Un film à réalisation grandiose, le film de tous les superlatifs. Le thème relativement vaste et complexe, est ici développé avec légèreté. Attention, légèreté ne veut pas dire superficiel. Le film est profond, et va jusqu’au bout de ses ambitions. Le raisonnement de Sam Mendes est juste, et surtout sain. Sa réalisation du film est particulièrement originale du cinéaste très agréable. Le dénouement m’a semblé totalement novateur, et présage le meilleur pour ses prochaines réalisations. Quant aux acteurs, presque tous sont bluffants de talents. Kevin Spacey est un professionnel au sommet de son art, et quelques petites claques sont nécessaires pour se convaincre qu’il ne s’agit que d’un film. Le seul bémol à émettre concerne la prestation tout sauf convainquante de Thora Birch, qui incarne Jane. Manque de conviction, et son joli minois ne rattrape rien du tout.

A recommander fortement à tous les détracteurs de Schumacher ;-), car il se situe aux antipodes du genre d’approche de ce dernier.

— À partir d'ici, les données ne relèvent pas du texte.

(* ===== verification/Store.v ===== *)
(** * The store

    [src/swarm/db/src/store/fjall.rs]: the database a node holds open, the
    remote transactions on it, what is known of its peers, and the work done
    on it as a whole: garbage collection, releasing what was handed over,
    starting and stopping replication, and the node's view of how far it is
    behind.

    The clock, the engine's answers and the monotonic time are not code of
    the repository; a run reads them from an environment, at each call the
    next answer.  The transactions of a store run one after the other: the
    engine isolates them and refuses a commit that lost a race. *)

From S2P Require Import Prelude Bytes Skey SkeyRoundtrip SkeyOrder Keys KeyScan Domain Kv Rows Tx Announce.
From Stdlib Require Import ZArith Lia Strings.Byte Sorting.Sorted.
From stdpp Require Import base list option strings sets.

Local Open Scope Z_scope.

(** A point of the monotonic clock and a duration, in nanoseconds; a node's view of
    the time since an instant is never negative. *)
Abbreviation Instant := Z (only parsing).
Abbreviation Duration := Z (only parsing).
Definition instant_since (now earlier : Instant) : Duration := Z.max 0 (now - earlier).

Definition PEER_TTL : Duration := 42 * 10 ^ 9.
Definition GC_BATCH : nat := 256.
Definition RELEASE_BATCH : nat := 256.

(** [slice::chunks] *)
Fixpoint chunks_go {A} (fuel : nat) (n : nat) (l : list A) : list (list A) :=
  match fuel, l with
  | O, _ | _, [] => []
  | Datatypes.S fuel, _ => take n l :: chunks_go fuel n (drop n l)
  end.
Definition chunks {A} (n : nat) (l : list A) : list (list A) := chunks_go (length l) n l.

Record PeerScope := mkPeerScope {
  ps_announce : ScopeAnnounce;
  ps_full_replica : bool;
  ps_last_seen : Instant;
}.
Definition PeerEntry : Type := list (Scope * PeerScope).

Inductive HolderState := Replica | Draining.
Record PeerView := mkPeerView { pv_id : NodeId; pv_age_ms : Z; pv_head : Version; pv_state : HolderState }.

Inductive ReplicationStatus := Active | Requested.

(** The answers of what is not code of the repository, by the number of the call. *)
Record Env := mkEnv {
  new_timestamp : nat -> Version;
  node_id : NodeId;
  instant_now : nat -> Instant;
  engine_begin : nat -> bool;
  engine_commit : nat -> commit_outcome;
  engine_poisoned : nat -> bool;
  new_uuid : nat -> Z;
  ntp_elapsed : Version -> Version -> Duration;
}.

Section Store.
Context {S : Type} `{Kv S} `{Postcard SyncMeta} `{Postcard MeasurementBody}.

Record RemoteTx := mkRemoteTx {
  rt_tx : @Transaction S;
  rt_idle_timeout : option Duration;
  rt_last_used : Instant;
}.

Record Store := mkStore {
  st_backend : option S;
  st_transactions : list (Z * RemoteTx);
  st_peers : list (NodeId * PeerEntry);
  st_departed : list (NodeId * Instant);
  st_replications : list (Subject * bool);
  st_offloads : list (Scope * bool);
  st_calls : nat;
}.

Definition SM (A : Type) : Type := Env -> Store -> res tx_error A * Store.

#[export] Instance SM_ret : MRet SM := fun A a env st => (Ok a, st).
#[export] Instance SM_bind : MBind SM := fun A B f m env st =>
  match m env st with
  | (Ok a, st) => f a env st
  | (Err e, st) => (Err e, st)
  end.
Definition fails {A} (e : tx_error) : SM A := fun env st => (Err e, st).
Definition prim {A} (f : Env -> Store -> res tx_error A * Store) : SM A := f.
Definition smres {A} (r : res tx_error A) : SM A := fun env st => (r, st).
(** [match m { Ok(a) => .., Err(e) => .. }] *)
Definition attempt {A} (m : SM A) : SM (res tx_error A) := fun env st => let (r, st) := m env st in (Ok r, st).

Definition set_backend (st : Store) (b : option S) : Store :=
  mkStore b (st_transactions st) (st_peers st) (st_departed st) (st_replications st) (st_offloads st) (st_calls st).
Definition set_transactions (st : Store) (l : list (Z * RemoteTx)) : Store :=
  mkStore (st_backend st) l (st_peers st) (st_departed st) (st_replications st) (st_offloads st) (st_calls st).
Definition set_peers (st : Store) (p : list (NodeId * PeerEntry)) (d : list (NodeId * Instant)) : Store :=
  mkStore (st_backend st) (st_transactions st) p d (st_replications st) (st_offloads st) (st_calls st).
Definition set_handles (st : Store) (r : list (Subject * bool)) (o : list (Scope * bool)) : Store :=
  mkStore (st_backend st) (st_transactions st) (st_peers st) (st_departed st) r o (st_calls st).
Definition called (st : Store) : Store :=
  mkStore (st_backend st) (st_transactions st) (st_peers st) (st_departed st) (st_replications st)
    (st_offloads st) (Datatypes.S (st_calls st)).

(** ** Transactions *)

Definition is_unavailable : SM bool := fun env st =>
  (Ok (match st_backend st with None => true | Some _ => engine_poisoned env (st_calls st) end), called st).

Definition begin_local (retention : option Duration) : SM (@Transaction S) := fun env st =>
  let n := st_calls st in
  match st_backend st with
  | None => (Err ErrUnavailable, called st)
  | Some s =>
      if engine_begin env n
      then (Ok (mkTx s (new_timestamp env n) (node_id env) [] retention), called st)
      else (Err ErrStore, called st)
  end.

(** A commit: the rows of the transaction are the store's when the engine says so. *)
Definition commit_tx (t : @Transaction S) : SM unit := fun env st =>
  match commit (engine_commit env (st_calls st)) t with
  | (Ok _, t) => (Ok tt, called (set_backend st (Some (tx_store t))))
  | (Err e, _) => (Err e, called st)
  end.

(** What a transaction's own operations do. *)
Definition within {A} (m : @TX S A) (t : @Transaction S) : SM (A * @Transaction S) := fun env st =>
  match m t with (Ok a, t) => (Ok (a, t), st) | (Err e, _) => (Err e, st) end.

Definition now_instant : SM Instant := fun env st => (Ok (instant_now env (st_calls st)), called st).

Definition begin_remote (retention idle_timeout : option Duration) : SM Z :=
  tx ← begin_local retention;
  last_used ← now_instant;
  prim (fun env st =>
     let id := new_uuid env (st_calls st) in
     (Ok id, called (set_transactions st (vm_insert (st_transactions st) id (mkRemoteTx tx idle_timeout last_used))))).

Definition find_remote_tx (id : Z) : SM (option (@Transaction S)) :=
  now ← now_instant;
  prim (fun env st =>
     match vm_get (st_transactions st) id with
     | None => (Ok None, st)
     | Some r => (Ok (Some (rt_tx r)),
         set_transactions st (vm_insert (st_transactions st) id (mkRemoteTx (rt_tx r) (rt_idle_timeout r) now)))
     end).

Definition remove_remote_tx (id : Z) : SM (option (@Transaction S)) := fun env st =>
  (Ok (rt_tx <$> vm_get (st_transactions st) id), set_transactions st (vm_remove (st_transactions st) id)).

Definition idle_expired (r : RemoteTx) (now : Instant) : bool :=
  match rt_idle_timeout r with Some timeout => timeout <=? instant_since now (rt_last_used r) | None => false end.

Definition reap_idle_transactions : SM unit :=
  now ← now_instant;
  prim (fun env st =>
     (Ok tt, set_transactions st (List.filter (fun e => negb (idle_expired e.2 now)) (st_transactions st)))).

Definition scope_head_version (scope : Scope) : SM (option Version) :=
  tx ← begin_local None;
  r ← within (find_last_syncpoint_untracked scope None) tx;
  mret ((fun sp => sid_version (as_id sp)) <$> r.1).

Definition scope_has_version (scope : Scope) (version : Version) : SM bool :=
  tx ← begin_local None;
  r ← within (find_last_syncpoint_untracked scope (Some version)) tx;
  mret (match r.1 with Some _ => true | None => false end).

Definition check_version_index : SM unit :=
  tx ← begin_local None;
  let ready := version_index_ready (tx_store tx) in
  let empty := holds_no_user_data (tx_store tx) in
  if (ready : bool) then mret tt
  else if negb empty then fails ErrOldDatabase
  else
    tx ← begin_local None;
    r ← within set_version_index_ready tx;
    commit_tx r.2.

(** ** Garbage collection *)

Definition duration_since (env : Env) (id : SyncPointId) (now : Version) : Duration :=
  ntp_elapsed env now (sid_version id).

Definition gc_expired (env : Env) (now : Version) (h : head_entry) : bool :=
  match sm_marker h.2, sm_retention h.2 with
  | Marker.Mutation, Some rp => rp <=? duration_since env h.1.2 now
  | _, _ => false
  end.

Definition scope_range (scope : Scope) : res tx_error (bytes * bytes) :=
  lift (partial_range "sync_point" (scope_vals scope)).

Definition gc_heads (env : Env) (now : Version) (s : S) : res tx_error (list head_entry) :=
  r ← lift (partial_range "sync_point" []);
  collect_latest_heads s r.1 r.2
    (fun heads h => Ok (if gc_expired env now h then heads ++ [h] else heads)) [].

(** One batch: a chunk that cannot be deleted is skipped, what it did is kept. *)
Fixpoint gc_batch (batch : list head_entry) (purged : nat) : @TX S nat :=
  match batch with
  | [] => mret purged
  | (scope, id, sm) :: batch =>
      act (fun t =>
        match delete_chunk (with_sp_id scope id) t with
        | (Err _, t) => gc_batch batch purged t
        | (Ok _, t) =>
            (_ ← mark_syncpoint_purged (with_sp_id scope id) sm; gc_batch batch (Datatypes.S purged)) t
        end)
  end.

Fixpoint gc_batches (batches : list (list head_entry)) (purged : nat) : SM nat :=
  match batches with
  | [] => mret purged
  | batch :: batches =>
      tx ← begin_local None;
      r ← within (gc_batch batch 0) tx;
      c ← attempt (commit_tx r.2);
      match c with
      | Err _ => mret purged
      | Ok _ => gc_batches batches (purged + r.1)
      end
  end.

Definition perform_gc : SM nat :=
  tx ← begin_local None;
  heads ← prim (fun env st => (gc_heads env (tx_ts tx) (tx_store tx), st));
  match heads with
  | [] => mret 0%nat
  | _ => gc_batches (chunks GC_BATCH heads) 0
  end.

(** ** Releasing what was handed over *)

Definition scope_points (s : S) (scope : Scope) : res tx_error (list SyncPointId) :=
  r ← scope_range scope;
  collect_latest_heads s r.1 r.2 (fun points h => Ok (points ++ [h.1.2])) [].

Definition held_sync_points (scope : Scope) : SM (list SyncPointId) :=
  tx ← begin_local None;
  smres (scope_points (tx_store tx) scope).

Fixpoint release_batch (scope : Scope) (batch : list SyncPointId) (released : nat) : @TX S nat :=
  match batch with
  | [] => mret released
  | id :: batch =>
      act (fun t =>
        match forget_chunk (with_sp_id scope id) t with
        | (Err _, t) => release_batch scope batch released t
        | (Ok _, t) => release_batch scope batch (Datatypes.S released) t
        end)
  end.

Sam Mendes donne toutes ses lettres de noblesses au 7ème art, et réussi véritablement un chef-d’oeuvre.

(message original du 15-02-2000 @ 01:00:00, j’étais bien jeune)

Cet article a 4 commentaires

  1. jcv

    Je sais que ma critique n’est pas extraordinaire, mais de là à prendre ce blog pour un chat…

    Heureusement, mon unsEEn veillait au grain.

  2. unsEEn

    salut

    Salut et bienvenue à toi sur ce chat.
    Tu remarqueras que les messages sont un peu lents à venir, mais sois patient et persévérant car l’ambiance est géniale ici !! 😀

  3. Student of War

    Contrairement au message précédant, je ne pense pas que la communication soit le thème central du film, je crois plutôt que c’est l’estime de soi. Ce que l’on voit, ce sont des personnages englués dans une routine qui détruit à petit feu leur estime d’eux-même en tuant à petit feu leurs rêves.

    D’ailleurs, les deux personnages qui semblent le plus heureux à la fin du film sont Lester et Ricky, les deux seuls qui cherchent avant tout à se plaire à eux-même, en dehors de tout conformisme. Contrairement à eux, Jane et sa mère ont besoin du regard admirateur de quelqu’un d’autre. Finalement, le message est que nous avons tous ce besoin de nous sentir exceptionnels, à nos yeux ou à ceux des gens qui nous sont le plus chers.

    Bref, c’est un film intelligent, subtil et beau qui est à conseiller pour sevrer les accros des productions Jerry Bruckheimer.